Analysis of UVB irradiated telomeric quadruplexes. (A) Tel22 was UVB irradiated in 150 mM Na⁺ or K⁺ solution at pH 7.5 for the number of hours indicated in the lane headings, ³²P-end-labeled, and then subjected to 15% denaturing PAGE. Bands I and II and the intervening band were excised and subjected to NP1 digestion. (B) NP1-coupled HPLC assay of nonradiolabeled samples corresponding to bands I, II, and the intervening band. HPLC peaks a and b were not observed in nonelectrophoresed samples and could not be assigned.

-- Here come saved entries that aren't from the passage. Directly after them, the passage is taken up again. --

(* ===== verification/Commands.v ===== *)
(** * Commands that delete pods, and checks around commits (prune.rs, delete.rs, hook.rs, gateway.rs,
    pod/server.rs)

    [rumpel prune] and [rumpel delete] ask before they delete a pod whose commits are not merged, by
    what the daemon lists for it.  The pre-commit hook of a pod checks the description that
    [rumpel merge] reads.  [detect_submodules] orders the submodules of the host's repository;
    [snapshot_impl] and [apply_patch_impl] carry uncommitted changes. *)
From stdpp Require Import gmap sorting.
From S2P Require Import Prelude Strs PodNames PodGit Daemon Merge Registry.

(** ** Deleting *)

Definition is_prunable (s : ListStatus) : bool :=
  match s with
  | LStopped | LGone | LBroken => true
  | LStarting | LRunning | LDisconnected | LStopping | LDeleting => false
  end.

Definition is_ahead (repo_state : option str) : bool :=
  match repo_state with Some s => contains_str (lit "ahead") s | None => false end.

(** What happens to one pod: its deletion is requested, it is skipped, it counts as failed, or the
    command stops because the terminal cannot be read. *)
Inductive verdict := Delete | Skip | Refuse | Stop (e : str).

(** [interactive]: both ends are terminals; the answers are the lines typed. *)
Definition confirm_unmerged (force interactive : bool) (repo_state : option str) (answers : list (result str str))
    : verdict * list (result str str) :=
  if negb force && is_ahead repo_state then
    if interactive then
      match answers with
      | [] => (Skip, [])                            (* end of input is an empty answer *)
      | Err e :: answers => (Stop e, answers)
      | Ok answer :: answers => ((if eq_ignore_ascii_case (trim answer) (lit "y") then Delete else Skip), answers)
      end
    else (Refuse, answers)
  else (Delete, answers).

Record deletion := mkDeletion { requested : list str; failed_count : nat; stopped_by : option str }.

Definition request_delete (name : str) (r : deletion) : deletion := mkDeletion (name :: requested r) (failed_count r) (stopped_by r).
Definition count_failure (r : deletion) : deletion := mkDeletion (requested r) (S (failed_count r)) (stopped_by r).

Section Delete.
  Context (force interactive : bool) (delete_pod : str -> result str unit).

Fixpoint prune_loop (pods : list PodInfo) (answers : list (result str str)) : deletion :=
  match pods with
  | [] => mkDeletion [] 0 None
  | pod :: pods =>
      let '(v, answers) := confirm_unmerged force interactive (pi_repo_state pod) answers in
      match v with
      | Stop e => mkDeletion [] 0 (Some e)
      | Skip => prune_loop pods answers
      | Refuse => count_failure (prune_loop pods answers)
      | Delete =>
          let rest := prune_loop pods answers in
          request_delete (pi_name pod)
            (match delete_pod (pi_name pod) with Ok _ => rest | Err _ => count_failure rest end)
      end
  end.
(* ===== verification/Prelude.v ===== *)
(** * Ferrobox: a verification of the sandbox service

    Ferrobox runs untrusted commands in sandboxes. A control plane answers HTTP
    requests, a runtime backend owns the sandboxes, and inside a virtual machine a
    guest agent executes what the runtime asks for. This development models the
    Rust program under src/crates/ and proves what makes its parts correct. It has
    no axioms; what lies outside the repository (the kernel, the VMM, gRPC, JSON,
    hashing, the passing of time) is a type class whose fields are the calls and
    whose laws are documented behaviour, with a concrete computable instance
    wherever a theorem relies on the laws.

    ** How the program is modelled

    Asynchronous code is a program of atomic steps over a state ([Conc.prog]): one
    lock acquisition with the work under it, one system call, one clock reading.
    [run] executes a program alone and is total; [cstep] interleaves programs, and
    [safe] is the rule that carries a property of the steps to every interleaving.
    [Lens] lets a component's program run on the state of a larger one. Errors are
    values of [result], and [do?] is Rust's question mark. Maps are stdpp's [gmap],
    machine integers are [Z] with their bounds written out, bytes are
    [Byte.byte], and texts are [string] with the UTF-8 checks of the sources.

    ** Files, and the code they model

    - Foundations. [Prelude] (results, integers, texts, hexadecimal); [Conc]
      (programs, loops, preserved relations, interleaving); [Utf8] (lossy
      decoding); [Inet] (IPv4 addresses, lines of text); [Commands]
      (std::process); [Fs] and [FsOps] (paths, kernel path resolution with
      symbolic links, the calls of std::fs, an adversarial list of faults that any
      call may meet).
    - [Core]: ferrobox-core/src/lib.rs. Limits, identifiers, requests and their
      validation, the state machine of a sandbox, sandbox paths, and the trait
      [SandboxRuntime], a class that both backends implement.
    - [Api] (lib.rs, auth.rs and audit.rs of ferrobox-api): the router, every
      handler, bearer tokens and the TTL reaper, over any [SandboxRuntime].
      [ApiSafety] proves properties of every interleaving of requests, reapers and
      time; [ApiProps] what each handler does alone. [Instances] has a scripted
      runtime.
    - [Http] (the same lib.rs): the routes, the limits on bodies, the JSON and the
      queries that serde's derived code reads and writes, and [serve], the whole
      service from a request's bytes to an answer's. [HttpHost] is a concrete JSON
      and a concrete connection, [HttpProps] has the theorems.
    - [Cli] (ferrobox-cli/src/main.rs): every command of the client as a program
      over the service, the connection, the local files and the printed text.
      [CliProps] proves it against the handlers, [CliFiles] end to end with the
      development runtime.
    - [ApiMain] (ferrobox-api/src/main.rs): the start of the server, and the loop
      of the task that keeps the ready pool filled, among the calls of clients.
    - [ProcessRuntime] (process_runtime.rs and audit.rs of ferrobox-node): the
      development backend. [ProcessProps] proves confinement and the round trip
      of files; [ProcessApi] runs the control plane over it.
    - [GuestOutput], [Guest] (ferrobox-guest/src/service.rs): the agent's identity,
      its RPCs, the task of one process and the two that forward its output.
      [GuestProps] has the theorems.
    - [Network], [NetworkProps] (network.rs): namespaces, firewall and DNS relay.
    - [Template], [TemplateProps] (ferrobox-template/src/lib.rs): the catalog of
      content-addressed templates. [TemplateRuntime] (template_runtime.rs): which
      of them the microVM runtime accepts.
    - [Rootfs] (rootfs.rs), [Snapshot], [SnapshotProps] (snapshot.rs): the images
      of a jail, and snapshots on disk.
    - [Machines] (firecracker.rs, vsock.rs): the client of the VMM's API and the
      connection to a guest. [Firecracker], [FirecrackerOps]
      (firecracker_runtime.rs): launching, waiting, ending, the ready pool and the
      operations of the contract, as a second instance of [SandboxRuntime].
      [FirecrackerFrame], [FirecrackerWaits], [FirecrackerLaunch],
      [FirecrackerInv], [FirecrackerPool], [FirecrackerClone],
      [FirecrackerSnapshots] and [FirecrackerGuest] are its lemmas by topic,
      [FirecrackerHost] a concrete host, [FirecrackerProps] the theorems.
      [FirecrackerMeasure] has the benchmark operations and the memory of the VMM
      processes.
    - [NodeMain], [NodeProps] (ferrobox-node/src/main.rs): the node's commands,
      with the benchmark and its statistics. [Probe] (bin/microvm-probe.rs): the
      program that measures a machine from outside.

    The parts meet in four places: [Core.SandboxRuntime], against which the
    control plane is proved; [Http.serve], to which the client's requests are
    delivered; [Guest]'s events, which [FirecrackerGuest] follows from the agent's
    process task to the result on the node; and [Network]'s lease, whose addresses
    the agent accepts ([NetworkProps.lease_accepted_by_guest]).

    ** What the theorems show

    - Safety of the control plane: tokens are never shared between resources,
      records change only along the state machine, a request without the right
      token changes nothing ([ApiSafety], [ApiProps]).
    - Confinement: a path given by a client never resolves outside its workspace,
      on the host ([ProcessProps.safe_path_confined]) and in the guest
      ([GuestProps.guest_path_confined]); a deletion of the development runtime
      stays inside the sandbox's directory ([ProcessProps.delete_confined]).
    - Refinement: over the development runtime the tables of the control plane and
      of the runtime agree ([ProcessApi.lifecycle_refinement]); every command of
      the client runs its handler and reports what that answered
      ([CliProps.command_runs_handler]).
    - The edge: the status of an answer tells its outcome, bodies are limited,
      and a file that the client uploads comes back byte for byte ([HttpProps],
      [CliFiles]).
    - Start and upkeep: a server is started as it should or not at all; from any
      time on, if the maintaining task is scheduled for ever and the runtime does
      not fail it for ever, the ready pool is full again, whatever the clients
      take from it ([ApiMain]); the node's commands leave nothing behind when
      they succeed and never panic ([NodeProps]).
    - The guest: identity changes only by initialization and rekeying, output never
      exceeds the limit under any interleaving, and every command has a result.
    - Machines: every running machine belongs to a sandbox of the table through any
      sequence of calls and failures, or is one whose control group the kernel
      refused to kill when the sandbox was ended; clones and rollbacks are all or
      nothing; a snapshot leaves its source as it was, record and machine, unless
      the answer to the pause request was lost; a sandbox is handed out once.
    - Networks: a network that is created has every one of its commands and its
      firewall accepted, a creation that fails stops at the first that was not
      and tries to take everything back; the relay answers every query.
    - Artifacts: a template's identity is its content, inspection and snapshot
      verification detect exactly the differences they are there for, and what is
      built is found and verifies.
    - Termination: pagination visits every snapshot, and the waits for a machine
      end by the clock.

    ** Machines, jailers and control groups

    A microVM is launched through a jailer, which puts it in a process namespace
    and a control group of its own; the process that the runtime spawns, kills and
    waits for is the jailer. [FirecrackerFrame.ProcessLaws] keeps the two apart:
    [jailer] says which identifiers have a jailer, [runs] which have a machine. To
    kill or wait for a jailer ends the jailer only. A machine ends when the write
    of its group's cgroup.kill succeeds, or when its group is found to be gone or
    is removed, which the kernel allows only of an empty group. [refused] marks
    the groups whose cgroup.kill was refused, and a machine is stuck
    ([FirecrackerFrame.stuck]) when it runs in one of them. Everything else that
    the runtime asks of the outside leaves machines as they are. [PauseLaws] says
    in the same way which requests to a machine pause and resume it.
    [FirecrackerHost] is a host for which all of these laws are proved.

    ** What is assumed of the libraries

    Of serde_json: a value whose integers are those of an i64 or a u64, that holds
    no other numbers and nests at most 127 deep reads back as it was written
    ([Http.JsonText]). Of axum: the default body limit of its extractors. Of
    cap-std: a path that leads through real directories below the opened directory
    shows what the host has there ([GuestProps.beneath]); nothing is assumed of
    paths that leave it or meet a link. Of the hashing and encoding
    crates: comparison compares, base64 reads back, a secret has 32 bytes
    ([Core.CryptoLib]); nothing is assumed about collisions.

    ** Bounds

    Loops whose number of turns depends on the outside run through [Conc.loop n],
    which makes up to [2^n] turns. [READ_TURNS] and [HASH_TURNS] exceed the bytes
    that a file can have ([run_loop] discharges them from the file's length).
    [POLL_TURNS] exceeds the turns of five milliseconds in any [Duration], so that
    [FirecrackerWaits.run_poll] never ends for want of turns. [CGROUP_ATTEMPTS] is
    the constant 250 of the source. The forwarding tasks of the guest take their
    number of turns as an argument, and their theorems hold for every number.
    [PROBE_TURNS] exceeds the turns of five milliseconds in the probe's thirty
    seconds ([Probe.probe_wait_ends]).

    ** What is not modelled

    The operations of the microVM runtime are modelled one at a time: its locks
    are part of the state, but interleavings of its operations are not. The task
    that maintains the pool interleaves with the calls at its own awaits (it
    counts, replenishes, sleeps), but a replenishment is one turn. The sandboxes
    of [prewarm] after the first are created one after the other, so that a
    failure drops none that is half created, which try_join_all can. Log
    messages and the fault-injection feature are left out. clap's parsing of
    arguments, axum, reqwest, serde_json and the generated gRPC code are outside
    the repository and are parameters. The start-up of the guest agent, which
    only binds a vsock listener and serves, is not modelled, nor is anything that
    is not Rust. A hard link is a copy, since nothing writes
    through either name.

    ** Plan

    Interleavings of the operations of the microVM runtime under their locks; the
    agreement of the control plane with it, as for the development runtime; the
    clean-up of networks through the life of a sandbox; the creations of [prewarm]
    side by side. *)
From stdpp Require Export base tactics list gmap strings sets pretty sorting.
From Stdlib Require Export ZArith Lia.
From Stdlib Require Export Ascii.

#[export] Set Default Goal Selector "!".
#[global] Arguments String.append !_ _ / : simpl nomatch.

(** ** Results

    [Result<T, E>] of the Rust sources. *)

Inductive result (A E : Type) : Type :=
| Ok (a : A)
| Err (e : E).
Arguments Ok {A E} a.
Arguments Err {A E} e.

Definition result_map {A B E} (f : A -> B) (r : result A E) : result B E :=
  match r with Ok a => Ok (f a) | Err e => Err e end.

Definition map_err {A E F} (f : E -> F) (r : result A E) : result A F :=
  match r with Ok a => Ok a | Err e => Err (f e) end.

Definition result_bind {A B E} (r : result A E) (k : A -> result B E) : result B E :=
  match r with Ok a => k a | Err e => Err e end.

Definition ok_or {A E} (e : E) (o : option A) : result A E :=
  match o with Some a => Ok a | None => Err e end.

Definition is_ok {A E} (r : result A E) : bool :=
  match r with Ok _ => true | Err _ => false end.

Definition result_ok {A E} (r : result A E) : option A :=
  match r with Ok a => Some a | Err _ => None end.

Declare Scope result_scope.
Delimit Scope result_scope with result.

(** [let? x := r in k] is the [?] operator of Rust on pure results. *)
Notation "'let?' x ':=' r 'in' k" := (result_bind r (fun x => k))
  (at level 10, x pattern, r at level 100, k at level 200)
  : result_scope.

#[export] Instance result_eq_dec {A E} `{EqDecision A} `{EqDecision E} :
  EqDecision (result A E).
Proof. solve_decision. Defined.

Lemma result_bind_ok {A B E} (r : result A E) (k : A -> result B E) b :
  result_bind r k = Ok b -> exists a, r = Ok a /\ k a = Ok b.
Proof. destruct r; simpl; naive_solver. Qed.

Lemma map_err_ok {A E F} (f : E -> F) (r : result A E) a :
  map_err f r = Ok a <-> r = Ok a.
Proof. destruct r; simpl; naive_solver. Qed.

Lemma ok_or_ok {A E} (e : E) (o : option A) a : ok_or e o = Ok a <-> o = Some a.
Proof. destruct o; simpl; naive_solver. Qed.
(* ===== verification/Utf8.v ===== *)
(** * Lossy UTF-8 decoding

    [String::from_utf8_lossy], which the API applies to command output: valid
    sequences are kept and every maximal invalid prefix of a sequence becomes
    one U+FFFD. *)
From S2P Require Import Prelude.

Definition byte_N (b : Byte.byte) : N := Byte.to_N b.
Definition byte_in (lo hi : N) (b : Byte.byte) : bool := (lo <=? byte_N b)%N && (byte_N b <=? hi)%N.

(** The ranges that the continuation bytes of a sequence starting with [b] must
    fall in, or [None] when no sequence starts with [b]. *)
Definition continuation (b : Byte.byte) : option (list (N * N)) :=
  let c := (0x80, 0xBF)%N in
  if byte_in 0x00 0x7F b then Some []
  else if byte_in 0xC2 0xDF b then Some [c]
  else if byte_in 0xE0 0xE0 b then Some [(0xA0, 0xBF)%N; c]
  else if byte_in 0xE1 0xEC b || byte_in 0xEE 0xEF b then Some [c; c]
  else if byte_in 0xED 0xED b then Some [(0x80, 0x9F)%N; c]
  else if byte_in 0xF0 0xF0 b then Some [(0x90, 0xBF)%N; c; c]
  else if byte_in 0xF1 0xF3 b then Some [c; c; c]
  else if byte_in 0xF4 0xF4 b then Some [(0x80, 0x8F)%N; c; c]
  else None.

(** How many of the leading bytes of [l] fit the ranges, and whether all
    ranges were met. *)
Fixpoint match_ranges (rs : list (N * N)) (l : list Byte.byte) : nat * bool :=
  match rs, l with
  | [], _ => (0, true)
  | (lo, hi) :: rs', b :: l' =>
      if byte_in lo hi b then let '(n, full) := match_ranges rs' l' in (S n, full)
      else (0, false)
  | _ :: _, [] => (0, false)
  end.

Definition replacement : list Byte.byte := [Byte.xef; Byte.xbf; Byte.xbd].

Fixpoint lossy (fuel : nat) (l : list Byte.byte) : list Byte.byte :=
  match fuel, l with
  | S fuel', b :: l' =>
      match continuation b with
      | None => replacement ++ lossy fuel' l'
      | Some rs =>
          let '(n, full) := match_ranges rs l' in
          (if full then b :: take n l' else replacement) ++ lossy fuel' (drop n l')
      end
  | _, _ => []
  end.

Definition from_utf8_lossy (l : list Byte.byte) : string :=
  String.string_of_list_byte (lossy (length l) l).

(** [String::from_utf8]: nothing is lost exactly when all of it is valid. *)
Definition from_utf8 (l : list Byte.byte) : option string :=
  if bool_decide (lossy (length l) l = l) then Some (String.string_of_list_byte l) else None.

(** Valid UTF-8, by the same table. *)
Inductive utf8_valid : list Byte.byte -> Prop :=
| utf8_nil : utf8_valid []
| utf8_char b rs l l' :
    continuation b = Some rs -> match_ranges rs l = (length rs, true) ->
    l' = drop (length rs) l -> utf8_valid l' -> utf8_valid (b :: l).

Lemma match_ranges_le rs l n full : match_ranges rs l = (n, full) -> n <= length l.
Proof.
  revert l n full. induction rs as [|[lo hi] rs IH]; intros l n full; simpl.
  { intros [= <- _]. lia. }
  destruct l as [|b l]; simpl; [intros [= <- _]; lia|].
  destruct (byte_in lo hi b); [|intros [= <- _]; lia].
  destruct (match_ranges rs l) as [m g] eqn:E. intros [= <- _]. apply IH in E. lia.
Qed.

Lemma lossy_valid l : utf8_valid l -> forall fuel, length l <= fuel -> lossy fuel l = l.
Proof.
  induction 1 as [|b rs l l' Hc Hm Hl' _ IH]; intros fuel Hf; [by destruct fuel|].
  destruct fuel as [|fuel]; simpl in *; [lia|]. rewrite Hc, Hm. simpl. f_equal.
  rewrite <-Hl', IH.
  - rewrite Hl'. apply take_drop.
  - rewrite Hl', length_drop. lia.
Qed.

Lemma from_utf8_lossy_valid l :
  utf8_valid l -> from_utf8_lossy l = String.string_of_list_byte l.
Proof. intros Hv. unfold from_utf8_lossy. by rewrite lossy_valid. Qed.

Example lossy_examples :
  (lossy 3 [Byte.x61; Byte.xff; Byte.x62], lossy 3 [Byte.xe2; Byte.x82; Byte.x61],
   lossy 2 [Byte.xc3; Byte.xa9])
  = ([Byte.x61] ++ replacement ++ [Byte.x62], replacement ++ [Byte.x61],
     [Byte.xc3; Byte.xa9]).
Proof. reflexivity. Qed.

Products were detected at 260 nm where the nondimerized bases have their maximum absorption. (C) Mass spectra and product-ion mass spectra of the major nonadjacent photoproduct HPLC peak 8. The observation of [pdA − H]⁻ and [M − Ade − 2H]²⁻ indicate that adenine is the nonphotodimerized base. (D) HPLC assay of HF/pyridine hydrolysis products of HPLC peak 8 that was contaminated with adjacent peaks. The hydrolysis products were detected at 205 nm where the photodimers have their maximum absorbance, and their stereochemistry assigned by correlation with authentic thymine photodimers (Fig. S2B). The small thymine peak may be caused by the decomposition of thymine anti dimers in the course of hydrolysis (17). Analysis of various HPLC fractions established peak 8 to be the trans,anti photodimer.